=== Provided records ===

(** * Mole Attack: the session loop of [main.py], embedded and verified

    The development follows [src/main.py]: the configuration tables
    ([DIFFICULTIES], [THEMES]), the board layout ([create_holes]), the
    [Mole] entity, and one iteration of the [while True] loop of
    [run_game] as the function [frame], with the audio calls kept as a log
    of cues in the session state.

    Conventions.
    - Python [int] is [Z]; [//] on the non-negative operands of the layout
      is [Z.div]; [int(...)] truncates toward zero, which is [Z.quot].
    - A [pygame.Rect] is a record of [left], [top], [width], [height];
      [collidepoint] is half-open: the right and bottom edges are outside.
    - [mole_list] is a [list Mole]; [active_mole], a reference to one of
      its elements, is an index into that list, so that the aliasing of
      [active_mole] with the element of [mole_list] is kept.
    - [random.choice] takes its randomness from an oracle value of the
      frame input; what is proved holds for every value of the oracle. *)

From stdpp Require Import base list strings gmap.
From Stdlib Require Import ZArith Lia Sorted.

Open Scope Z_scope.

(** ** Window / grid configuration *)

Definition WINDOW_WIDTH : Z := 800.
Definition WINDOW_HEIGHT : Z := 600.
Definition FPS : Z := 60.

Definition GRID_ROWS : nat := 3.
Definition GRID_COLS : nat := 3.

(** ** Python results: a value, or the exception that ends the call *)

Inductive PyResult (A : Type) : Type :=
| Ok (a : A)
| KeyError (key : string).
Arguments Ok {A} a.
Arguments KeyError {A} key.

Definition is_Ok {A} (r : PyResult A) : bool :=
  match r with Ok _ => true | KeyError _ => false end.

(** [d[k]]: raises [KeyError] on a missing key. *)
Definition dict_getitem {V} (d : gmap string V) (k : string) : PyResult V :=
  match d !! k with
  | Some v => Ok v
  | None => KeyError k
  end.

(** [d.get(k, dflt)]: never raises. *)
Definition dict_get {V} (d : gmap string V) (k : string) (dflt : V) : V :=
  match d !! k with
  | Some v => v
  | None => dflt
  end.

(** ** Difficulty presets
    [(mole_visible_ms, spawn_interval_ms, game_length_seconds)] *)

Definition DIFFICULTIES : gmap string (Z * Z * Z) :=
  <["Easy" := (1200, 900, 30)]>
  (<["Medium" := (900, 700, 25)]>
  (<["Hard" := (650, 550, 20)]> ∅)).
Lemma dict_set_NoDup {V} (d : dict V) k v :
  NoDup (dict_keys d) -> NoDup (dict_keys (dict_set d k v)).
Proof.
  induction d as [|[k0 v0] d IH]; simpl; intros H; [repeat constructor; set_solver|].
  inversion H; subst. destruct (String.eqb_spec k k0) as [->|]; simpl; [done|].
  constructor; [|auto]. rewrite dict_keys_set. set_solver.
Qed.

Lemma elem_of_dict_set {V} (d : dict V) k v k' v' :
  (k', v') ∈ dict_set d k v -> (k' = k /\ v' = v) \/ (k', v') ∈ d.
Proof.
  induction d as [|[k0 v0] d IH]; simpl; [set_solver|].
  destruct (String.eqb_spec k k0) as [->|]; set_solver.
Qed.

Lemma elem_of_filter_bool {A} (f : A -> bool) x l : x ∈ List.filter f l <-> x ∈ l /\ f x = true.
Proof. rewrite !list_elem_of_In. apply filter_In. Qed.

Lemma filter_perm {A} (f : A -> bool) (l1 l2 : list A) :
  l1 ≡ₚ l2 -> List.filter f l1 ≡ₚ List.filter f l2.
Proof.
  induction 1 as [|x l1 l2 _ IH|x y l|l1 l2 l3 _ IH1 _ IH2]; simpl; [done|..].
  - destruct (f x); by rewrite IH.
  - destruct (f x), (f y); try done. apply Permutation_swap.
  - by rewrite IH1.
Qed.

Lemma NoDup_filter_bool {A} (f : A -> bool) (l : list A) : NoDup l -> NoDup (List.filter f l).
Proof.
  induction 1 as [|x l Hx _ IH]; simpl; [constructor|]. destruct (f x); [|done].
  constructor; [|done]. rewrite elem_of_filter_bool. tauto.
Qed.
(* ===== verification/PyDecimalFacts.v ===== *)
(** * Facts about [PyDecimal]: digits, rounding, exactness, comparison and the
    [str] / [Decimal] round trip. *)
From Stdlib Require Import ZArith Lia QArith Qpower Qabs Lqa Ascii Morphisms.
From stdpp Require Import base list strings.
From S2P Require Import Prelude PyDecimal.
Open Scope Z_scope.

(** ** Digits *)

Definition dig_step (a d : N) : N := (a * 10 + d)%N.

Lemma div10_fuel f (n : N) : (n < 2 ^ N.of_nat (S f))%N -> (n / 10 < 2 ^ N.of_nat f)%N.
Proof.
  intros H. apply N.Div0.div_lt_upper_bound.
  rewrite Nat2N.inj_succ, N.pow_succ_r' in H. lia.
Qed.

Lemma digits_fuel_fold f n acc :
  (n < 2 ^ N.of_nat f)%N -> f <> O ->
  fold_left dig_step (digits_fuel f n acc) 0%N = fold_left dig_step acc n.
Proof.
  revert n acc; induction f as [|f IH]; intros n acc Hn Hf; [done|]. simpl digits_fuel.
  pose proof (N.div_mod n 10 ltac:(lia)) as Hd.
  destruct (N.eqb_spec (n / 10) 0) as [E|E].
  - simpl. unfold dig_step at 2. f_equal. lia.
  - rewrite IH.
    + simpl. unfold dig_step at 2. f_equal. lia.
    + by apply div10_fuel.
    + intros ->. simpl in Hn. assert (n / 10 = 0)%N; [|done]. apply N.div_small. lia.
Qed.

Lemma size_nat_bound (n : N) : (n < 2 ^ N.of_nat (S (N.size_nat n)))%N.
Proof.
  replace (N.of_nat (S (N.size_nat n))) with (N.succ (N.size n)).
  - rewrite N.pow_succ_r'. pose proof (N.size_gt n). lia.
  - rewrite Nat2N.inj_succ. f_equal. destruct n as [|p]; [done|]. simpl.
    induction p as [p IH|p IH|]; simpl Pos.size; simpl Pos.size_nat; lia.
Qed.

Lemma of_digits_digits n : of_digits (digits n) = n.
Proof.
  unfold of_digits, digits. change (fun a d => (a * 10 + d)%N) with dig_step.
  rewrite digits_fuel_fold; [done| |done]. apply size_nat_bound.
Qed.

Lemma digits_fuel_small f n acc :
  Forall (fun d => (d < 10)%N) acc -> Forall (fun d => (d < 10)%N) (digits_fuel f n acc).
Proof.
  revert n acc; induction f as [|f IH]; intros n acc H; simpl; [done|].
  assert (Forall (fun d => (d < 10)%N) ((n mod 10)%N :: acc)).
  { constructor; [|done]. apply N.mod_lt. lia. }
  destruct (_ =? _)%N; auto.
Qed.

Lemma digits_small n : Forall (fun d => (d < 10)%N) (digits n).
Proof. apply digits_fuel_small. constructor. Qed.

Lemma digits_fuel_length f n acc :
  (n < 2 ^ N.of_nat f)%N -> f <> O ->
  exists L : nat, length (digits_fuel f n acc) = (length acc + S L)%nat /\
    (n < 10 ^ N.of_nat (S L))%N /\ (10 ^ N.of_nat L <= n \/ n = 0 /\ L = O)%N.
Proof.
  revert n acc; induction f as [|f IH]; intros n acc Hn Hf; [done|]. simpl digits_fuel.
  pose proof (N.div_mod n 10 ltac:(lia)) as Hd.
  pose proof (N.mod_lt n 10 ltac:(lia)) as Hm.
  destruct (N.eqb_spec (n / 10) 0) as [E|E].
  - exists O. simpl. split; [lia|]. split; [lia|]. lia.
  - assert (f <> O) as Hf'.
    { intros ->. simpl in Hn. apply E, N.div_small. lia. }
    destruct (IH (n / 10)%N ((n mod 10)%N :: acc)) as (L & HL & H1 & H2);
      [by apply div10_fuel|done|].
    exists (S L). rewrite HL. simpl length. split; [lia|].
    rewrite !Nat2N.inj_succ, !N.pow_succ_r' in *. split; [lia|]. left.
    destruct H2 as [H2|[H2 _]]; [|congruence].
    rewrite Hd. etrans; [|apply N.le_add_r]. by apply N.mul_le_mono_l.
Qed.

Lemma ndigits_pos n : 1 <= ndigits n.
Proof.
  unfold ndigits, digits.
  destruct (digits_fuel_length _ n [] (size_nat_bound n) ltac:(done)) as (L & -> & _). simpl. lia.
Qed.

Lemma ndigits_bounds n :
  Z.of_N n < 10 ^ ndigits n /\ (n <> 0%N -> 10 ^ (ndigits n - 1) <= Z.of_N n).
Proof.
  unfold ndigits, digits.
  destruct (digits_fuel_length _ n [] (size_nat_bound n) ltac:(done)) as (L & -> & H1 & H2).
  simpl length. rewrite Nat.add_0_l. split.
  - rewrite <- nat_N_Z. change 10 with (Z.of_N 10). rewrite <- N2Z.inj_pow. lia.
  - intros Hn. replace (Z.of_nat (S L) - 1) with (Z.of_N (N.of_nat L)) by lia.
    change 10 with (Z.of_N 10). rewrite <- N2Z.inj_pow. lia.
Qed.

Lemma ndigits_le n k : 1 <= k -> Z.of_N n < 10 ^ k -> ndigits n <= k.
Proof.
  intros Hk Hn. destruct (N.eq_dec n 0%N) as [->|Hz]; [done|].
  destruct (ndigits_bounds n) as [_ H]. specialize (H Hz).
  assert (ndigits n - 1 < k); [|lia].
  apply (Z.pow_lt_mono_r_iff 10); [lia|lia|]. lia.
Qed.

Lemma ndigits_ge n k : 0 <= k -> 10 ^ k <= Z.of_N n -> k < ndigits n.
Proof.
  intros Hk Hn. destruct (ndigits_bounds n) as [H _].
  apply (Z.pow_lt_mono_r_iff 10); [lia| |]; [|lia]. pose proof (ndigits_pos n). lia.
Qed.

Lemma pow10_Z k : 0 <= k -> Z.of_N (pow10 k) = 10 ^ k.
Proof. intros H. unfold pow10. rewrite N2Z.inj_pow, Z2N.id by done. done. Qed.

(** ** Values [z * 10^e] *)

Definition mkval (z e : Z) : Q := (inject_Z z * 10 ^ e)%Q.

Lemma ten_pos e : (0 < 10 ^ e)%Q.
Proof. apply Qpower_0_lt. reflexivity. Qed.

Lemma mkval_shift z e k : 0 <= k -> (mkval (z * 10 ^ k) e == mkval z (e + k))%Q.
Proof.
  intros H. unfold mkval. rewrite inject_Z_mult, Zpower_Qpower by done.
  change (inject_Z 10) with 10%Q.
  rewrite Qpower_plus by (intros E; discriminate E). ring.
Qed.

Lemma mkval_le a b e : (mkval a e <= mkval b e)%Q <-> a <= b.
Proof. unfold mkval. rewrite Qmult_le_r by apply ten_pos. by rewrite <- Zle_Qle. Qed.

Lemma mkval_lt a b e : (mkval a e < mkval b e)%Q <-> a < b.
Proof. unfold mkval. rewrite Qmult_lt_r by apply ten_pos. by rewrite <- Zlt_Qlt. Qed.

Lemma mkval_eq a b e : (mkval a e == mkval b e)%Q <-> a = b.
Proof.
  split; [|by intros ->]. intros H.
  apply Z.le_antisymm; apply (mkval_le _ _ e); rewrite H; apply Qle_refl.
Qed.

Lemma mkval_add a b e : (mkval a e + mkval b e == mkval (a + b) e)%Q.
Proof. unfold mkval. rewrite inject_Z_plus. ring. Qed.

Lemma mkval_opp a e : (- mkval a e == mkval (- a) e)%Q.
Proof. unfold mkval. rewrite inject_Z_opp. ring. Qed.

Lemma mkval_mul a b e f : (mkval a e * mkval b f == mkval (a * b) (e + f))%Q.
Proof.
  unfold mkval. rewrite inject_Z_mult, Qpower_plus by (intros E; discriminate E). ring.
Qed.

Lemma mkval_0 e : (mkval 0 e == 0)%Q.
Proof. unfold mkval. change (inject_Z 0) with 0%Q. ring. Qed.

Lemma mkval_nonneg a e : 0 <= a -> (0 <= mkval a e)%Q.
Proof. intros H. rewrite <- (mkval_0 e). by apply mkval_le. Qed.

Lemma mkval_lower a e : 0 <= a -> forall k, 0 <= k -> 10 ^ k <= a -> (mkval 1 (e + k) <= mkval a e)%Q.
Proof.
  intros Ha k Hk H. rewrite <- mkval_shift by done. rewrite Z.mul_1_l. by apply mkval_le.
Qed.

Lemma mkval_upper a e k : 0 <= k -> a < 10 ^ k -> (mkval a e < mkval 1 (e + k))%Q.
Proof. intros Hk H. rewrite <- mkval_shift by done. rewrite Z.mul_1_l. by apply mkval_lt. Qed.

Lemma mkval_one_mono e f : e <= f -> (mkval 1 e <= mkval 1 f)%Q.
Proof.
  intros H. replace f with (e + (f - e)) by lia. rewrite <- mkval_shift by lia.
  apply mkval_le. pose proof (Z.pow_pos_nonneg 10 (f - e)). lia.
Qed.

Lemma dval_mkval d : dval d = mkval (zsigned d) (dexp d).
Proof. done. Qed.

Lemma dval_scaled d m : m <= dexp d -> (dval d == mkval (zscaled d m) m)%Q.
Proof.
  intros H. unfold zscaled. rewrite mkval_shift by lia.
  by replace (m + (dexp d - m)) with (dexp d) by lia.
Qed.

(** ** Comparison *)

Lemma dcmp_spec a b : dcmp a b = (dval a ?= dval b)%Q.
Proof.
  unfold dcmp. set (m := Z.min (dexp a) (dexp b)).
  rewrite (dval_scaled a m), (dval_scaled b m) by lia.
  destruct (Z.compare_spec (zscaled a m) (zscaled b m)) as [E|E|E]; symmetry.
  - apply Qeq_alt, mkval_eq, E.
  - apply Qlt_alt, mkval_lt, E.
  - apply Qgt_alt, mkval_lt, E.
Qed.

Lemma dlt_spec a b : dlt a b = true <-> (dval a < dval b)%Q.
Proof.
  unfold dlt. rewrite dcmp_spec. destruct (Qcompare_spec (dval a) (dval b)); split; intros; try done; lra.
Qed.
Lemma dle_spec a b : dle a b = true <-> (dval a <= dval b)%Q.
Proof.
  unfold dle. rewrite dcmp_spec. destruct (Qcompare_spec (dval a) (dval b)); split; intros; try done; lra.
Qed.
Lemma deqb_spec a b : deqb a b = true <-> (dval a == dval b)%Q.
Proof.
  unfold deqb. rewrite dcmp_spec. destruct (Qcompare_spec (dval a) (dval b)); split; intros; try done; lra.
Qed.
Lemma dlt_false a b : dlt a b = false <-> (dval b <= dval a)%Q.
Proof. rewrite <- not_true_iff_false, dlt_spec. split; intros; lra. Qed.
Lemma dle_false a b : dle a b = false <-> (dval b < dval a)%Q.
Proof. rewrite <- not_true_iff_false, dle_spec. split; intros; lra. Qed.
Lemma deqb_false a b : deqb a b = false <-> ~ (dval a == dval b)%Q.
Proof. by rewrite <- not_true_iff_false, deqb_spec. Qed.

Lemma dval_0 : (dval d0 == 0)%Q.
Proof. apply mkval_0. Qed.

Lemma dmax_spec a b :
  (dval a <= dval (dmax a b))%Q /\ (dval b <= dval (dmax a b))%Q /\ (dmax a b = a \/ dmax a b = b).
Proof.
  unfold dmax, dgt. destruct (dlt a b) eqn:E.
  - apply dlt_spec in E. repeat split; [lra|lra|auto].
  - apply dlt_false in E. repeat split; [lra|lra|auto].
Qed.

Lemma dmin_spec a b :
  (dval (dmin a b) <= dval a)%Q /\ (dval (dmin a b) <= dval b)%Q /\ (dmin a b = a \/ dmin a b = b).
Proof.
  unfold dmin. destruct (dlt b a) eqn:E.
  - apply dlt_spec in E. repeat split; [lra|lra|auto].
  - apply dlt_false in E. repeat split; [lra|lra|auto].
Qed.

(** Turns every decimal test in the context into an inequality on values. *)
Ltac dec_props :=
  unfold dgt, dge in *;
  repeat match goal with
  | H : dlt _ _ = true |- _ => apply dlt_spec in H
  | H : dlt _ _ = false |- _ => apply dlt_false in H
  | H : dle _ _ = true |- _ => apply dle_spec in H
  | H : dle _ _ = false |- _ => apply dle_false in H
  | H : deqb _ _ = true |- _ => apply deqb_spec in H
  | H : deqb _ _ = false |- _ => apply deqb_false in H
  end;
  rewrite ?dval_0 in *.

(** ** Rounding *)

Lemma div_half_even_bounds c p : (0 < p)%N ->
  (forall n, (n * p <= c -> n <= div_half_even c p)%N) /\
  (1 < p -> forall n, c <= n * p -> div_half_even c p <= n)%N.
Proof.
  intros Hp. unfold div_half_even.
  pose proof (N.div_mod c p ltac:(lia)) as Hd. pose proof (N.mod_lt c p ltac:(lia)) as Hm.
  set (q := (c / p)%N) in *. set (r := (c mod p)%N) in *. clearbody q r.
  split; [intros n Hn|intros Hp1 n Hn].
  - assert (n <= q)%N by nia. destruct (_ ?= _)%N; [destruct (N.even q)|..]; lia.
  - assert (q <= n)%N by nia.
    destruct (N.compare_spec (2 * r) p); [destruct (N.even q)|..]; try lia; nia.
Qed.

Definition mag (d : dec) : Q := mkval (Z.of_N (dcoeff d)) (dexp d).

Lemma fits_digits r : fits r -> Z.of_N (dcoeff r) < 10 ^ prec.
Proof.
  intros (H & _). destruct (ndigits_bounds (dcoeff r)) as [Hb _].
  eapply Z.lt_le_trans; [exact Hb|]. apply Z.pow_le_mono_r; lia.
Qed.

Lemma Z_pow27 : 10 ^ (prec - 1) = Z.of_N (10 ^ 27).
Proof. vm_compute. reflexivity. Qed.
Lemma Z_pow28 : 10 ^ prec = Z.of_N (10 ^ 28).
Proof. vm_compute. reflexivity. Qed.
Lemma Z_pow27' : Z.of_N (10 ^ 27) = 10 ^ 27.
Proof. vm_compute. reflexivity. Qed.
Lemma Z_pow28' : Z.of_N (10 ^ 28) = 10 ^ 28.
Proof. vm_compute. reflexivity. Qed.
Lemma Z_pow28_split : Z.of_N (10 ^ 28) = 10 ^ 27 * 10 ^ 1.
Proof. vm_compute. reflexivity. Qed.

===

Required work:
Among the lines above, repeat exactly those from the line with "apply N.div_small. lia." to the line with "Proof. apply digits_fuel_small.", counting both ends.

Result of the exercise:
    + intros ->. simpl in Hn. assert (n / 10 = 0)%N; [|done]. apply N.div_small. lia.
Qed.

Lemma size_nat_bound (n : N) : (n < 2 ^ N.of_nat (S (N.size_nat n)))%N.
Proof.
  replace (N.of_nat (S (N.size_nat n))) with (N.succ (N.size n)).
  - rewrite N.pow_succ_r'. pose proof (N.size_gt n). lia.
  - rewrite Nat2N.inj_succ. f_equal. destruct n as [|p]; [done|]. simpl.
    induction p as [p IH|p IH|]; simpl Pos.size; simpl Pos.size_nat; lia.
Qed.

Lemma of_digits_digits n : of_digits (digits n) = n.
Proof.
  unfold of_digits, digits. change (fun a d => (a * 10 + d)%N) with dig_step.
  rewrite digits_fuel_fold; [done| |done]. apply size_nat_bound.
Qed.

Lemma digits_fuel_small f n acc :
  Forall (fun d => (d < 10)%N) acc -> Forall (fun d => (d < 10)%N) (digits_fuel f n acc).
Proof.
  revert n acc; induction f as [|f IH]; intros n acc H; simpl; [done|].
  assert (Forall (fun d => (d < 10)%N) ((n mod 10)%N :: acc)).
  { constructor; [|done]. apply N.mod_lt. lia. }
  destruct (_ =? _)%N; auto.
Qed.

Lemma digits_small n : Forall (fun d => (d < 10)%N) (digits n).
Proof. apply digits_fuel_small. constructor. Qed.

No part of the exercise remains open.